### Directions
Go line by line through the entries below and copy those containing the string "parts".

(Dataset entries)
--*--

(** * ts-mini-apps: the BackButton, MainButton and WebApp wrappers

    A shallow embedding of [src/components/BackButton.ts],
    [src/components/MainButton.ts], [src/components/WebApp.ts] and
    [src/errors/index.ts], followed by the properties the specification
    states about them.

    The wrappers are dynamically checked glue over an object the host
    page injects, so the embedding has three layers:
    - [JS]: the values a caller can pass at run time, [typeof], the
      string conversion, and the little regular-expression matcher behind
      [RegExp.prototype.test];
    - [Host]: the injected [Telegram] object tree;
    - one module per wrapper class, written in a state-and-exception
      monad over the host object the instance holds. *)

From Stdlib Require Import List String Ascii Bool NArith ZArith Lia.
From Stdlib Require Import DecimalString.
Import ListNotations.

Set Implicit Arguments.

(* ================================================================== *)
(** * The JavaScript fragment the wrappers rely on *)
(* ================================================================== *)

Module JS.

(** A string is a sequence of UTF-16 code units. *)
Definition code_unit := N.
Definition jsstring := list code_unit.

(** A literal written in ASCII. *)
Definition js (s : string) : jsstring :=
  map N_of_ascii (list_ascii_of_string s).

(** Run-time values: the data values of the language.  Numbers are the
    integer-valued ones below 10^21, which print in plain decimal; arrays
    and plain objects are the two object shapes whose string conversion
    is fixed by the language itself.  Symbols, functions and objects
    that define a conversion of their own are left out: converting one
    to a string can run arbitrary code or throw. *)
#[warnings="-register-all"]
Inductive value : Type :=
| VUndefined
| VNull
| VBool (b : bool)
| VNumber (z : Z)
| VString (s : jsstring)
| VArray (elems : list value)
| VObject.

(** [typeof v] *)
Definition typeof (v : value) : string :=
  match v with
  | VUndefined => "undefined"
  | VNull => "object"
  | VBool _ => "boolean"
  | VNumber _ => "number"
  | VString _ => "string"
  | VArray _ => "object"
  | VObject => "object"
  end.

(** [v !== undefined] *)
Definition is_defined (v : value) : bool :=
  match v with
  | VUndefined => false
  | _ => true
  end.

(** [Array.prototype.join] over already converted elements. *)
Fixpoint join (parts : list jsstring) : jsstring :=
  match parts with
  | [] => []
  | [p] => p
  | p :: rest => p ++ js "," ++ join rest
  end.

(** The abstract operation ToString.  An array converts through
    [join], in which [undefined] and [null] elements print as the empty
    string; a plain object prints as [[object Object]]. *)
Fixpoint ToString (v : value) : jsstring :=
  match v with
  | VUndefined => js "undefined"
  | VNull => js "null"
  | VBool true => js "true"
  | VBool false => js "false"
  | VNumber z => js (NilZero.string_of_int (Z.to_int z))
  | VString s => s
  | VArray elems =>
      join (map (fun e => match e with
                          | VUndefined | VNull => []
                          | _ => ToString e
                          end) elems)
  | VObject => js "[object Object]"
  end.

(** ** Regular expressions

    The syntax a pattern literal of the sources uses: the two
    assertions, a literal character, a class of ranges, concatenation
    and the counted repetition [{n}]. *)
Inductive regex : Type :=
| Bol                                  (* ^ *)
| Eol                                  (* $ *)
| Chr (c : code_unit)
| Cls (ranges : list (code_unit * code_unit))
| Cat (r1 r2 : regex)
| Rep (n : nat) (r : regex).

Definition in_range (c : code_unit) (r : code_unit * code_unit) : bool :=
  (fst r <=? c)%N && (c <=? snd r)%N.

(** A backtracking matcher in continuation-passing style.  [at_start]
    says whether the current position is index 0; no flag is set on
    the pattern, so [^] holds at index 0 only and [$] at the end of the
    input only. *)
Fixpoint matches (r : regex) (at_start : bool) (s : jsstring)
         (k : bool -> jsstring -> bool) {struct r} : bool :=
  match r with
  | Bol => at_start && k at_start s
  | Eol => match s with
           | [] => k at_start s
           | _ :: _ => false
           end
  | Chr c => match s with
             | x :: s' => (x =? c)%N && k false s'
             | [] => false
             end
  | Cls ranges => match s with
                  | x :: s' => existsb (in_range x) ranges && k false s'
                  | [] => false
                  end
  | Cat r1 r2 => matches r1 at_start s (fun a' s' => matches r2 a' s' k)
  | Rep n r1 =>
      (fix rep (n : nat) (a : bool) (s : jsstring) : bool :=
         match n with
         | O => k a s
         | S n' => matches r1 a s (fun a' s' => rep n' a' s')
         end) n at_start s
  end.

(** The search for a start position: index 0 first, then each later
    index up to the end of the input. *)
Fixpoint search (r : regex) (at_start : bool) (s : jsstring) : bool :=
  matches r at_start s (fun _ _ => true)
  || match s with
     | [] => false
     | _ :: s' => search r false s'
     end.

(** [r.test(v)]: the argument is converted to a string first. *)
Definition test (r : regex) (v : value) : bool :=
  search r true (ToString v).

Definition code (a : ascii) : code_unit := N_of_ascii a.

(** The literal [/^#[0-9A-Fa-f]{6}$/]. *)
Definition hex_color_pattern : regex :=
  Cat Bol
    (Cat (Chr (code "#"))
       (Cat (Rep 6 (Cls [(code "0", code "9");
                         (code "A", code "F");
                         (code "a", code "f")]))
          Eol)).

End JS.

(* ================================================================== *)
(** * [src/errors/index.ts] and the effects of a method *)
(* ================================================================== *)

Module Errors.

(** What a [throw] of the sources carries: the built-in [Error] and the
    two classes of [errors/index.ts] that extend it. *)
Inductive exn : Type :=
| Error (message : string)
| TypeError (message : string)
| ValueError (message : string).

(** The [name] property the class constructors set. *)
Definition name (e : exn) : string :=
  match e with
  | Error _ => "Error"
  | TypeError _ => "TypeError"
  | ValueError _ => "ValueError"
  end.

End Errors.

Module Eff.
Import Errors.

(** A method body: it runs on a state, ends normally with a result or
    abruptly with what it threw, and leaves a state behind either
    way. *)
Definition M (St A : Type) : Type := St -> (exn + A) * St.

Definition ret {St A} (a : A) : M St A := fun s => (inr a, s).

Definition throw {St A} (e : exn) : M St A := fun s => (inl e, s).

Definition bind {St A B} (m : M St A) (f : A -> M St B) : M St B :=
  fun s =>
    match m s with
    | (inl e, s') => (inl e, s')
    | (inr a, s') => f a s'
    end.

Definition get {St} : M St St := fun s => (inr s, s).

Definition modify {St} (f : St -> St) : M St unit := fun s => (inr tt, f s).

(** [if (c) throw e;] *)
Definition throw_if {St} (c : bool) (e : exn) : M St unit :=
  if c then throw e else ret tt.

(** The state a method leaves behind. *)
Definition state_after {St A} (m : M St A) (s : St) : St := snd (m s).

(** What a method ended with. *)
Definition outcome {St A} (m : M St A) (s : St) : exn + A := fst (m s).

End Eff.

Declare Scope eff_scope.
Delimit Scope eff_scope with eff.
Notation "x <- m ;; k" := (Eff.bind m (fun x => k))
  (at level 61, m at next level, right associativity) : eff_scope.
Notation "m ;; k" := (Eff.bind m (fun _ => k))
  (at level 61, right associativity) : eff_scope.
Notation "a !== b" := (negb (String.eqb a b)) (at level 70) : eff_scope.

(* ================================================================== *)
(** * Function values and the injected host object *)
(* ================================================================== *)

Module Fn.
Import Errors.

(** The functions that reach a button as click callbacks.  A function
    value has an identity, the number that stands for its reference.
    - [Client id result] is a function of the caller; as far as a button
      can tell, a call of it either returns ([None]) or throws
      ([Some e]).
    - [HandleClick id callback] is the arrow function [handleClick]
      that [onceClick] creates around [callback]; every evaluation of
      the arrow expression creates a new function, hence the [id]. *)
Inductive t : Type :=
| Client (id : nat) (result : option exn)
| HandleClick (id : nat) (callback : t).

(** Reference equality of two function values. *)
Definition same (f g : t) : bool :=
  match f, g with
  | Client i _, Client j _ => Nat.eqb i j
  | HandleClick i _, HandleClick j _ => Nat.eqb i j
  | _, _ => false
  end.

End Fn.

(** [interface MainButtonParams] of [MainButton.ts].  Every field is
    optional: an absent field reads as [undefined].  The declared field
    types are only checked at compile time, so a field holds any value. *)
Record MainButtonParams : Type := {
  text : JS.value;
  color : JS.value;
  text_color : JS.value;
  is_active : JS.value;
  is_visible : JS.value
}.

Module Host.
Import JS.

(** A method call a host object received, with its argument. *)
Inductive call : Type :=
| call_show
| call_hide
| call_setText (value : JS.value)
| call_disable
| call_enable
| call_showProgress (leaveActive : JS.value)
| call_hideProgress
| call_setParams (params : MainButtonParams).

--*--

### Answer to this problem
Fixpoint join (parts : list jsstring) : jsstring :=
  match parts with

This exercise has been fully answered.